REQUIRED WORK: Return, exactly and in full, the lines of the records below starting at the one with "Definition change_indicator (n" and ending at the one with "(** The search", and no other lines.

DATASET:
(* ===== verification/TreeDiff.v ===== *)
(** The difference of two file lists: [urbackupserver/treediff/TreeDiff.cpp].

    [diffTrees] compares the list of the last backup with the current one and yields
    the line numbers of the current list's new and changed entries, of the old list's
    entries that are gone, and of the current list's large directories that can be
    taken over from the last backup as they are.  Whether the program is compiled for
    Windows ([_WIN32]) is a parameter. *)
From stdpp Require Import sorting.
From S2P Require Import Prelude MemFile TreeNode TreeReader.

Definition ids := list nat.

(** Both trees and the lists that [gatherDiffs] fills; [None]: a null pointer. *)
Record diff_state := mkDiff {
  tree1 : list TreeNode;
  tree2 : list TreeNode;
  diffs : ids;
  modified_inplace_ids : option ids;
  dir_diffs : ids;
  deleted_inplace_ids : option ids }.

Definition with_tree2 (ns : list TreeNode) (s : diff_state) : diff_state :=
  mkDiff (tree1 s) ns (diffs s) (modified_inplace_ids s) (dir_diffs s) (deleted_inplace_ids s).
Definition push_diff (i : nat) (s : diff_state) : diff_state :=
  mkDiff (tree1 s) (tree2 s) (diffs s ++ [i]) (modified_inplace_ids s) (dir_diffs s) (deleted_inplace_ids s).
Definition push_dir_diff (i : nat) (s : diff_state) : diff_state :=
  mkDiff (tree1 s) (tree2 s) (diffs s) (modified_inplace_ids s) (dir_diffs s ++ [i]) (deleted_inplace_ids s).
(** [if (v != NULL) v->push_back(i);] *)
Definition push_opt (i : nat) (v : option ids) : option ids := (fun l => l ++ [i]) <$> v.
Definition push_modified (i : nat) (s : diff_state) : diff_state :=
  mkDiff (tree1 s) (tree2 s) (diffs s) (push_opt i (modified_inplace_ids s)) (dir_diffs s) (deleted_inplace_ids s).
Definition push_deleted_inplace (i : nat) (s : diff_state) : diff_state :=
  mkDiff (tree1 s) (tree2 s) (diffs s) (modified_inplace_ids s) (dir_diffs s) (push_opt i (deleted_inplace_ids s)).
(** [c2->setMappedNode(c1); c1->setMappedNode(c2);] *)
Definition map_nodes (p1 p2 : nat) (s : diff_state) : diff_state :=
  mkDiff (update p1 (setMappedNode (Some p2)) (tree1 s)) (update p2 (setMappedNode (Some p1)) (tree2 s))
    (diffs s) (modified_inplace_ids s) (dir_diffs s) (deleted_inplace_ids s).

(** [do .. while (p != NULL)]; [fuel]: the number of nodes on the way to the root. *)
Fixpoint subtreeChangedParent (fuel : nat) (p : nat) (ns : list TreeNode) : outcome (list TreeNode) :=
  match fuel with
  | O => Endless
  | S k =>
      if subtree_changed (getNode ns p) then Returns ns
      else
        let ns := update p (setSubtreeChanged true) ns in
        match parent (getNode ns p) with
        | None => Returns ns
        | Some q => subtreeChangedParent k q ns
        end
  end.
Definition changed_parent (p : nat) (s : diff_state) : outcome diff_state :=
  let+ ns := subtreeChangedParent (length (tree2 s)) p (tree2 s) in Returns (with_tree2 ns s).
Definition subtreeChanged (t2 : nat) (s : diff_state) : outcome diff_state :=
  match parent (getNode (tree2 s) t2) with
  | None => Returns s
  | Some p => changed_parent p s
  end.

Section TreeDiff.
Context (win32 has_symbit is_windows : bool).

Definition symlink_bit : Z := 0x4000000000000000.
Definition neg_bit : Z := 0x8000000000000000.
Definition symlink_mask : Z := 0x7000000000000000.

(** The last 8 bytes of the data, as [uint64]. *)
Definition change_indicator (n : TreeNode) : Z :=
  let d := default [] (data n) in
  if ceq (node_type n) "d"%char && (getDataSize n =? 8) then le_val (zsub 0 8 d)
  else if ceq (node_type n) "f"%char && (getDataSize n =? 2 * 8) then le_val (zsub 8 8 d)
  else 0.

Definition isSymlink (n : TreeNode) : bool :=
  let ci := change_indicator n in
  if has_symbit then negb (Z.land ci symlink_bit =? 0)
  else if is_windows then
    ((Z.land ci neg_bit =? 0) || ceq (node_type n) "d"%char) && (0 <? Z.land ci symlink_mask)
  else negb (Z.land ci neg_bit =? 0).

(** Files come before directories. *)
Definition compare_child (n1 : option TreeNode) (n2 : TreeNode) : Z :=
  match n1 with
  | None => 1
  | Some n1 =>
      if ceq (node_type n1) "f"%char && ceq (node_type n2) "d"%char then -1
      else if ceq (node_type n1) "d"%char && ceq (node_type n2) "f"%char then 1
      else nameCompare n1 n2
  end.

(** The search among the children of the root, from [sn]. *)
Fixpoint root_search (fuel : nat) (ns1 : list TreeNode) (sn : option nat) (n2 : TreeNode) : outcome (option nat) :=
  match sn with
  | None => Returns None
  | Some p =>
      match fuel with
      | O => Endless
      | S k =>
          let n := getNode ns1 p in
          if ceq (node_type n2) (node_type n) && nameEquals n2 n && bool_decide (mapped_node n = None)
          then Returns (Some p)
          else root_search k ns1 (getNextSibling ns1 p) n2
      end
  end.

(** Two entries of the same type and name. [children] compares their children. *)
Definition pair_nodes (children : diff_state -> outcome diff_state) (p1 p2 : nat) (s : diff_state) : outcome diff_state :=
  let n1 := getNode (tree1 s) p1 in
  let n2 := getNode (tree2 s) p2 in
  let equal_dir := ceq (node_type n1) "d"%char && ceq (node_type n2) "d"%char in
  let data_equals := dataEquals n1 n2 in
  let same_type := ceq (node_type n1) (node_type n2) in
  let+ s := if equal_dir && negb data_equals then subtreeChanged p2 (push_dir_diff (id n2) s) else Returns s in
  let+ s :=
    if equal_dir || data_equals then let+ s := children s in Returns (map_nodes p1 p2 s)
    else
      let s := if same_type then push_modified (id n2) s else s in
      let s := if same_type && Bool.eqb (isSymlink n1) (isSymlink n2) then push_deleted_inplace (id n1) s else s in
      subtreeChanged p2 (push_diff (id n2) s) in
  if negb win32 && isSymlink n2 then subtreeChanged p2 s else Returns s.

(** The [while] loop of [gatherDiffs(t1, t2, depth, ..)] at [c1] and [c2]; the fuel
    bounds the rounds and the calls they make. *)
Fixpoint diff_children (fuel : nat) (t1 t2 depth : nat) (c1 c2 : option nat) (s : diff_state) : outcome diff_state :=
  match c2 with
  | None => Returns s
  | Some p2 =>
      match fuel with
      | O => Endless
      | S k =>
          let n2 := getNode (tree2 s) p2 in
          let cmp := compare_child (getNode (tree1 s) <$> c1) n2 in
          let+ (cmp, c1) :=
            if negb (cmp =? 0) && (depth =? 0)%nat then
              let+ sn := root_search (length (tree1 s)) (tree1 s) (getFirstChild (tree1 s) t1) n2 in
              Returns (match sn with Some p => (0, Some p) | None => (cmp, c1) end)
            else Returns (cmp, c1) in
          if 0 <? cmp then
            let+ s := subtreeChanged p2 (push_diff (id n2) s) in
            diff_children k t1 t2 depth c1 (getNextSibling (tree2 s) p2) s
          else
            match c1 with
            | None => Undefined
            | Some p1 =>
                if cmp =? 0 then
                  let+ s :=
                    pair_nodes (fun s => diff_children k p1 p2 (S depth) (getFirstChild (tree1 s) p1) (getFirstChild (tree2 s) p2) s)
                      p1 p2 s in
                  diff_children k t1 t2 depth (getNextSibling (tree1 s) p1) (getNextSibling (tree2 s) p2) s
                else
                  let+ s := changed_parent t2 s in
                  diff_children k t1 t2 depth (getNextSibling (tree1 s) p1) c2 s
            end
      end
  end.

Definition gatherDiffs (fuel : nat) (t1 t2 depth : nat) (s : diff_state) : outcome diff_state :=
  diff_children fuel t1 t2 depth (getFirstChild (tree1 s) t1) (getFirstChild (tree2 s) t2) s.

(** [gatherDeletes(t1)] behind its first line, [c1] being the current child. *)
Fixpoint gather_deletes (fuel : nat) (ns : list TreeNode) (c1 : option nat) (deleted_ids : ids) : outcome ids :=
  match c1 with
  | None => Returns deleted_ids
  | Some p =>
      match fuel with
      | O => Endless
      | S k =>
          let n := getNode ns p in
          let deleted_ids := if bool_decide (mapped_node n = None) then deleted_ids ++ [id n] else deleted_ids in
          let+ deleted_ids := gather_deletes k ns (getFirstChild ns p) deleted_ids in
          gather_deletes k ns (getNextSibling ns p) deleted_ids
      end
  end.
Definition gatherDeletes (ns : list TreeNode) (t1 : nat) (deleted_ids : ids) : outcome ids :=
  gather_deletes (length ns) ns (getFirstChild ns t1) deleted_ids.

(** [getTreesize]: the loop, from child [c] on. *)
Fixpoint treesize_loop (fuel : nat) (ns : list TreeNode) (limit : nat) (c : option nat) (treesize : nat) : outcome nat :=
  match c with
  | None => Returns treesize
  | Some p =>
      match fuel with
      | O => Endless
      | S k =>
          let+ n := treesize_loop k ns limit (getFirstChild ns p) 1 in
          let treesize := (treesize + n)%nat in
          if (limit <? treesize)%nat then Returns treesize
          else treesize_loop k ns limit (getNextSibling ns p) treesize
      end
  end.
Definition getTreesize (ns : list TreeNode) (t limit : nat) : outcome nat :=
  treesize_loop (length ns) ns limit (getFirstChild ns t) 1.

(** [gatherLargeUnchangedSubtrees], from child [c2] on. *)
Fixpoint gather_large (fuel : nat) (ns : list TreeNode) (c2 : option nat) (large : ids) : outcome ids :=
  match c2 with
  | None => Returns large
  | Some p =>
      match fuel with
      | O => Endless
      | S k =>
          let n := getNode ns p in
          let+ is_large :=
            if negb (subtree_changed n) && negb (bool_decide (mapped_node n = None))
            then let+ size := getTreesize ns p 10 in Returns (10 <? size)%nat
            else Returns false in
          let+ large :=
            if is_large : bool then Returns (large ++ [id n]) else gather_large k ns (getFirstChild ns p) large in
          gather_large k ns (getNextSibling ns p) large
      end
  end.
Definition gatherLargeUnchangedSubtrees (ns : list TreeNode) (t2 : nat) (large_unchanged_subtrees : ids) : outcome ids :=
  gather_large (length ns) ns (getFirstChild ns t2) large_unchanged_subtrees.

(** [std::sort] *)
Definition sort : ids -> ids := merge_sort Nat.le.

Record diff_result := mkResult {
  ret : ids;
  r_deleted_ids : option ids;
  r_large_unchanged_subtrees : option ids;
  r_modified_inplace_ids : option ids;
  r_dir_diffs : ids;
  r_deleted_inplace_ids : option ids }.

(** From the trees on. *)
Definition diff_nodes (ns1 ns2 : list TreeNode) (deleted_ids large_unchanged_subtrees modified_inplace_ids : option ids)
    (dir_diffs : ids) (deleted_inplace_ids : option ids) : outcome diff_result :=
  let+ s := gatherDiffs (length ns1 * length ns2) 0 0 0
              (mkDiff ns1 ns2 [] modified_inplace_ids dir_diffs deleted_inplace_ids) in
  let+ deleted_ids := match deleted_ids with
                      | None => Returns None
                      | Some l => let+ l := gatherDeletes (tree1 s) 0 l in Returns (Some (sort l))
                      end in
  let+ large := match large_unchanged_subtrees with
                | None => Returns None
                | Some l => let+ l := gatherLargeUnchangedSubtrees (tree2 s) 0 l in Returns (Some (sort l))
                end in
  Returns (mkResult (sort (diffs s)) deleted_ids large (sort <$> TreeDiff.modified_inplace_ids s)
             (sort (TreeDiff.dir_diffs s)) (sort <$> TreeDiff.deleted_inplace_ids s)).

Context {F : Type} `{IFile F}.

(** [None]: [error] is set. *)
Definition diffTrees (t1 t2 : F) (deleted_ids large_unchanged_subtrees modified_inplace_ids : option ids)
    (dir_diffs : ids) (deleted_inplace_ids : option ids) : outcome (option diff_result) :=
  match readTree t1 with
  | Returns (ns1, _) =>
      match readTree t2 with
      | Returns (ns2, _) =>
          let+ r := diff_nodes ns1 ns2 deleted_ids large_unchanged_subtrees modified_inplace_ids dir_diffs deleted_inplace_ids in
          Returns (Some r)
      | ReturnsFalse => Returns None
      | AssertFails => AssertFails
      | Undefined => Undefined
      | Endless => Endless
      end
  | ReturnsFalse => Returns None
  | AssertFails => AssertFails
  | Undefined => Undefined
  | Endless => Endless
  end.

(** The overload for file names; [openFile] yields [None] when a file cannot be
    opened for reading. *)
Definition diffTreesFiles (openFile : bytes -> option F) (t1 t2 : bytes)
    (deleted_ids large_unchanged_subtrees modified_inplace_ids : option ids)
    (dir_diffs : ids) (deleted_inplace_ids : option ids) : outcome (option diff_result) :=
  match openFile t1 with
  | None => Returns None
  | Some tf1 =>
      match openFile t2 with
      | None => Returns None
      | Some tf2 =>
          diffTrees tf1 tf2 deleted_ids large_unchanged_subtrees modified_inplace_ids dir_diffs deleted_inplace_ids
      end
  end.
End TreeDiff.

RESPONSE TO THE EXERCISE:
Definition change_indicator (n : TreeNode) : Z :=
  let d := default [] (data n) in
  if ceq (node_type n) "d"%char && (getDataSize n =? 8) then le_val (zsub 0 8 d)
  else if ceq (node_type n) "f"%char && (getDataSize n =? 2 * 8) then le_val (zsub 8 8 d)
  else 0.

Definition isSymlink (n : TreeNode) : bool :=
  let ci := change_indicator n in
  if has_symbit then negb (Z.land ci symlink_bit =? 0)
  else if is_windows then
    ((Z.land ci neg_bit =? 0) || ceq (node_type n) "d"%char) && (0 <? Z.land ci symlink_mask)
  else negb (Z.land ci neg_bit =? 0).

(** Files come before directories. *)
Definition compare_child (n1 : option TreeNode) (n2 : TreeNode) : Z :=
  match n1 with
  | None => 1
  | Some n1 =>
      if ceq (node_type n1) "f"%char && ceq (node_type n2) "d"%char then -1
      else if ceq (node_type n1) "d"%char && ceq (node_type n2) "f"%char then 1
      else nameCompare n1 n2
  end.

(** The search among the children of the root, from [sn]. *)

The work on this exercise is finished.